People are fundamentally uncomfortable talking about debt because it’s easy to assume another person is going to pass judgment on your choices.

Erin Lowry

Despite graduating from law school eight years ago, Jay says he owes nearly $250,000 in student loans. So far, he’s paid over $80,000 on the loans, yet he owes more now than when he started. “It is frustrating,” he says.

But it’s not a complaint he shares widely because he doesn’t want to deal with the judgment around his balance and his decisions. “I went to law school a little later in life. I was married with two kids so I had to borrow a little more than I wanted to,” Jay says.

Adele Nathan, a 33-year-old physical therapist in Chicago, is also reluctant to share to discuss the details of her student loan debt with people. “I don’t have any shame associated with it,” she says. “That being said, unless it’s a close friend or family member, I don’t really ever share the amount I had to take out.”
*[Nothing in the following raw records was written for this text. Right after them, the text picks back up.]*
Lemma wp_iunlock b d i ip (Q : unit -> guarded fsst -> Prop) :
  inodes d !! i = Some ip -> i_lock ip = Some pid -> (1 <= i_ref ip)%Z -> Q tt (free b (setnode i (set_ilock None ip) d)) -> wp (iunlock pid i) Q (free b d).
Proof.
  intros Hi Hl Hr HQ. unfold iunlock. apply wp_bind. eapply wp_rdi; [exact Hi|]. rewrite decide_False by (rewrite Hl; intros [?|?]; [done|lia]).
  eapply wp_updi; [exact Hi|exact HQ].
Qed.

(** ** [iput] *)

Lemma wp_updn b i ip f d (Q : unit -> guarded fsst -> Prop) :
  inodes d !! i = Some ip -> Q tt (free b (setnode i (f ip) d)) -> wp (updi i f) Q (free b d).
Proof. apply wp_updi. Qed.

(** What holds of an inode does not depend on its sleep lock. *)
Lemma inode_ok_lock d i ip lk : inode_ok dev i d ip -> inode_ok dev i (setnode i (set_ilock lk ip) d) (set_ilock lk ip).
Proof.
  intros [[Hw Hino Hn Hh Hs Hnh Ht] Hin He Hd]. constructor; [|done|done|done].
  constructor; [by apply node_wf|apply node_ino; by destruct Hino|by eapply setnode_lookup|done|done|done|done].
Qed.

(** Dropping a reference. *)
Lemma wp_unref b d i ip (Q : unit -> guarded fsst -> Prop) :
  inodes d !! i = Some ip -> Q tt (free b (setnode i (set_ref (i_ref ip - 1) (set_ilock None ip)) d)) ->
  wp (unlock_inode i ;; lk_acquire me ;; updi i (fun ip => set_ref (i_ref ip - 1) ip) ;; lk_release me) Q (free b d).
Proof.
  intros Hi HQ. apply wp_bind. eapply wp_updn; [exact Hi|]. do 2 lk_step. lk_step. eapply wp_updi_held; [by eapply setnode_lookup|].
  lk_step. rewrite setnode_setnode. exact HQ.
Qed.

(** Not the last reference to an inode without links: only the count changes. *)
Lemma wp_iput_keep b d i ip (Q : unit -> guarded fsst -> Prop) :
  inodes d !! i = Some ip -> i_lock ip = None -> (i_valid ip = false \/ i_nlink ip <> 0%Z \/ i_ref ip <> 1%Z) ->
  Q tt (free b (setnode i (set_ref (i_ref ip - 1) ip) d)) -> wp (iput me pid i) Q (free b d).
Proof.
  intros Hi Hl Hk HQ. unfold iput. apply wp_bind. eapply wp_lock_inode; [done..|]. set (ip1 := set_ilock (Some pid) ip).
  assert (inodes (setnode i ip1 d) !! i = Some ip1) as Hi1 by (by eapply setnode_lookup).
  assert (wp (unlock_inode i ;; lk_acquire me ;; updi i (fun ip => set_ref (i_ref ip - 1) ip) ;; lk_release me) Q (free b (setnode i ip1 d))) as Hend.
  { eapply wp_unref; [exact Hi1|]. rewrite setnode_setnode. unfold ip1. destruct ip; cbn in *; subst. exact HQ. }
  apply wp_bind. eapply wp_rdi; [exact Hi1|]. apply wp_bind.
  destruct (decide (i_valid ip1 = true /\ i_nlink ip1 = 0%Z)) as [[Hv Hn]|]; [|by apply wp_ret].
  lk_step. lk_step. lk_step. unfold rdi. apply wp_bind, wp_getd. cbn [l_data held]. eapply wp_lift; [apply rd_lookup; exact Hi1|].
  do 2 lk_step. rewrite decide_False; [by apply wp_ret|]. cbn in *. destruct Hk as [?|[?|?]]; congruence.
Qed.

(** The entry after the last reference is gone. *)
Definition dropped ip : inode :=
  set_ref 0 (set_ilock None (set_valid false (set_type 0 (set_size 0 (set_addrs (replicate 13 0%Z) ip))))).

(** The last reference to an inode without links frees its blocks and the inode. *)
Record iput_post (i : nat) d ip d' : Prop := {
  q_wf : fs_wf dev d';
  q_nodes : inodes d' = <[i:=dropped ip]> (inodes d);
  q_free : d_type (disk_inode dev d' (i_inum ip)) = 0%Z;
  q_bit x : (0 <= x)%Z -> allocated dev d' x = true <-> allocated dev d x = true /\ ~ owned dev d ip x;
  q_inodes inum : (0 <= inum < sb_ninodes (sb d))%Z -> inum <> i_inum ip -> disk_inode dev d' inum = disk_inode dev d inum;
  q_dk a : a <> bmap_blk dev d -> a <> iblk dev d ip -> dk d' a = dk d a
}.

Lemma iput_done i d ip d2 :
  let ip1 := set_ilock (Some pid) ip in
  let ip3 := set_type 0 (set_size 0 (set_addrs (replicate 13 0%Z) ip1)) in
  i_ref ip = 1%Z -> inode_ok dev i d ip -> trunc_post dev i (setnode i ip1 d) ip1 d2 ->
  iput_post i d ip (setnode i (set_ref (i_ref ip3 - 1) (set_ilock None (set_valid false ip3))) (iupdated dev ip3 (setnode i ip3 d2))).
Proof.
  intros ip1 ip3 Hr Hok Ht. pose proof (o_file _ _ _ _ Hok) as Hfile. pose proof (t_ok _ _ _ _ _ Ht) as Ho2.
  set (d3 := setnode i ip3 d2). assert (fs_wf dev d3) as Hw3 by (apply node_wf, Ho2).
  assert (inum_ok d3 ip3) as Hin by (unfold inum_ok; change (sb d3) with (sb d2); rewrite (t_sb _ _ _ _ _ Ht); apply Hok).
  assert (dinode_ok (to_dinode ip3)) as He.
  { destruct (o_enc _ _ _ _ Ho2) as [[_ Hsh] ? ? ?]. constructor; [|done..]. split; [unfold is_short; cbn; lia|exact Hsh]. }
  pose proof (iblk_meta dev d3 ip3 Hw3 Hin) as Hm. pose proof (iupdated_block dev ip3 d3 eq_refl Hw3 Hin) as Hl.
  assert (0 <= IBLOCK (i_inum ip3) (sb d3) < sb_bmapstart (sb d3))%Z as Hm' by (cbn in *; lia).
  assert (sb d3 = sb d) as Hsb by apply (t_sb _ _ _ _ _ Ht).
  constructor.
  - apply node_wf, meta_wf; done.
  - cbn. rewrite (t_nodes _ _ _ _ _ Ht). rewrite !list_insert_insert_eq. cbn. rewrite list_insert_insert_eq. unfold dropped. by rewrite Hr.
  - assert (on_disk dev (iupdated dev ip3 d3) ip3) as Hd by (by apply iupdated_on_disk).
    change (d_type (get_dinode (islot ip3) (dk (iupdated dev ip3 d3) (iblk dev (iupdated dev ip3 d3) ip3))) = 0%Z). by rewrite Hd.
  - intros x Hx. change (allocated dev (iupdated dev ip3 d3) x = true <-> allocated dev d x = true /\ ~ owned dev d ip x).
    unfold iupdated, iblk at 1. rewrite meta_allocated by done. by apply (t_bit _ _ _ _ _ Ht).
  - intros inum Hi Hne. change (disk_inode dev (iupdated dev ip3 d3) inum = disk_inode dev d inum).
    rewrite iupdated_other; [by apply (t_inodes _ _ _ _ _ Ht)|done|done|done|lia|done].
  - intros a Hb Hi. change (dk (iupdated dev ip3 d3) a = dk d a). unfold iupdated. rewrite logged_write_ne by (unfold iblk; by rewrite Hsb).
    by apply (t_dk _ _ _ _ _ Ht).
Qed.

Lemma wp_iput_last b d i ip (Q : unit -> guarded fsst -> Prop) :
  inode_ok dev i d ip -> i_lock ip = None -> i_valid ip = true -> i_nlink ip = 0%Z -> i_ref ip = 1%Z ->
  (forall d', iput_post i d ip d' -> Q tt (free b d')) -> wp (iput me pid i) Q (free b d).
Proof.
  intros Hok Hl Hv Hn Hr HQ. pose proof (f_node _ _ _ _ (o_file _ _ _ _ Hok)) as Hi. unfold iput.
  apply wp_bind. eapply wp_lock_inode; [done..|]. set (ip1 := set_ilock (Some pid) ip).
  assert (inodes (setnode i ip1 d) !! i = Some ip1) as Hi1 by (by eapply setnode_lookup).
  apply wp_bind. eapply wp_rdi; [exact Hi1|]. apply wp_bind. rewrite decide_True by done.
  lk_step. lk_step. lk_step. unfold rdi. apply wp_bind, wp_getd. cbn [l_data held]. eapply wp_lift; [apply rd_lookup; exact Hi1|].
  do 2 lk_step. rewrite decide_True by done. apply wp_bind. eapply (wp_itrunc dev i b _ ip1); [by apply inode_ok_lock|]. intros d2 Ht.
  pose proof (t_ok _ _ _ _ _ Ht) as Ho2. set (ip2 := set_size 0 _) in Ho2. set (ip3 := set_type 0 ip2).
  assert (inodes d2 !! i = Some ip2) as Hi2 by apply Ho2.
  apply wp_bind. eapply wp_updn; [exact Hi2|]. apply wp_bind.
  eapply (wp_iupdate dev i b (setnode i ip3 d2) ip3); [apply node_wf, Ho2|by eapply setnode_lookup|apply Ho2|apply Ho2| |].
  { change (held_bufs _) with (held_bufs d2). rewrite (f_held _ _ _ _ (o_file _ _ _ _ Ho2)). set_solver. }
  eapply wp_updn; [change (inodes (iupdated dev ip3 (setnode i ip3 d2))) with (inodes (setnode i ip3 d2)); by eapply setnode_lookup|].
  eapply wp_unref; [eapply setnode_lookup; change (inodes (iupdated dev ip3 (setnode i ip3 d2))) with (inodes (setnode i ip3 d2)); by eapply setnode_lookup|].
  rewrite setnode_setnode. apply HQ. by apply iput_done.
Qed.
End Cache.
End FsCache.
Nathan is paying down about $260,000 in student loans she took out for her physical therapy degree. “Most people in my profession had to take out loans for grad school, so it’s common parlance in the workplace,” she says. But while she rates herself as pretty open about money and financial topics, when she’s out with friends who work in different industries, student loans are “just not what we talk about, ” she says. “They just don’t get it,” she adds.

Her debt isn’t going anywhere fast, even though she’s paying about $300 a month toward her loans. At that rate, she’s putting about 15 percent of her monthly take home pay toward her loans, but that doesn’t even cover the interest.

“At my salary, there’s absolutely no way for me to pay this off in less than five years while living in a major U.S. city,” Nathan says. To cope, she says she “compartmentalizes” her student loan debt, ignoring it whenever she can. “I allow it to resurface every year when I have to reapply, but then I shove it right back down.”

Nathan calls her loans a “baseline stressor, ” but she says it could be much worse. Her coping mechanism has allowed her to, as she puts it, “say yes” to many life experiences, including getting married, starting a family and taking new jobs. Although that may change as Nathan and her husband gear up to buy a home. “I’m waiting for the other shoe to drop — I’m wondering how much [the student loans] will impact our decision to buy and what we’re offered as a mortgage,” Nathan says.

It’s time to open up about loan experiences

Yet despite the reluctance to share the details on their student loans, overall, half of Americans in the Harris Poll say it would be healthier if people felt they could discuss money topics more freely.

It would help if people talked more openly about student loans and the effect of having them, Jay says. “All the conversations are in the wrong direction in actually helping people,” he says, referring to media coverage of the Democratic presidential candidates plans to manage the country’s student loan crisis. “I don’t want someone to pay off my loans,” he says.

Instead, he’d like more information and education for borrowers, specifically around repayment. “I want people to understand the trap students get stuck in when they can’t afford full payments coming out of school. They get stuck with high interest loans that they can’t refinance for a better loan,” he says.

“It would have been helpful if someone was able to spell out for me what it meant to take on this amount of debt,” Nathan says. “I like my job a lot, but I didn’t realize that by signing up for this career, I was firmly shutting the door on everything else until I could pay it back.”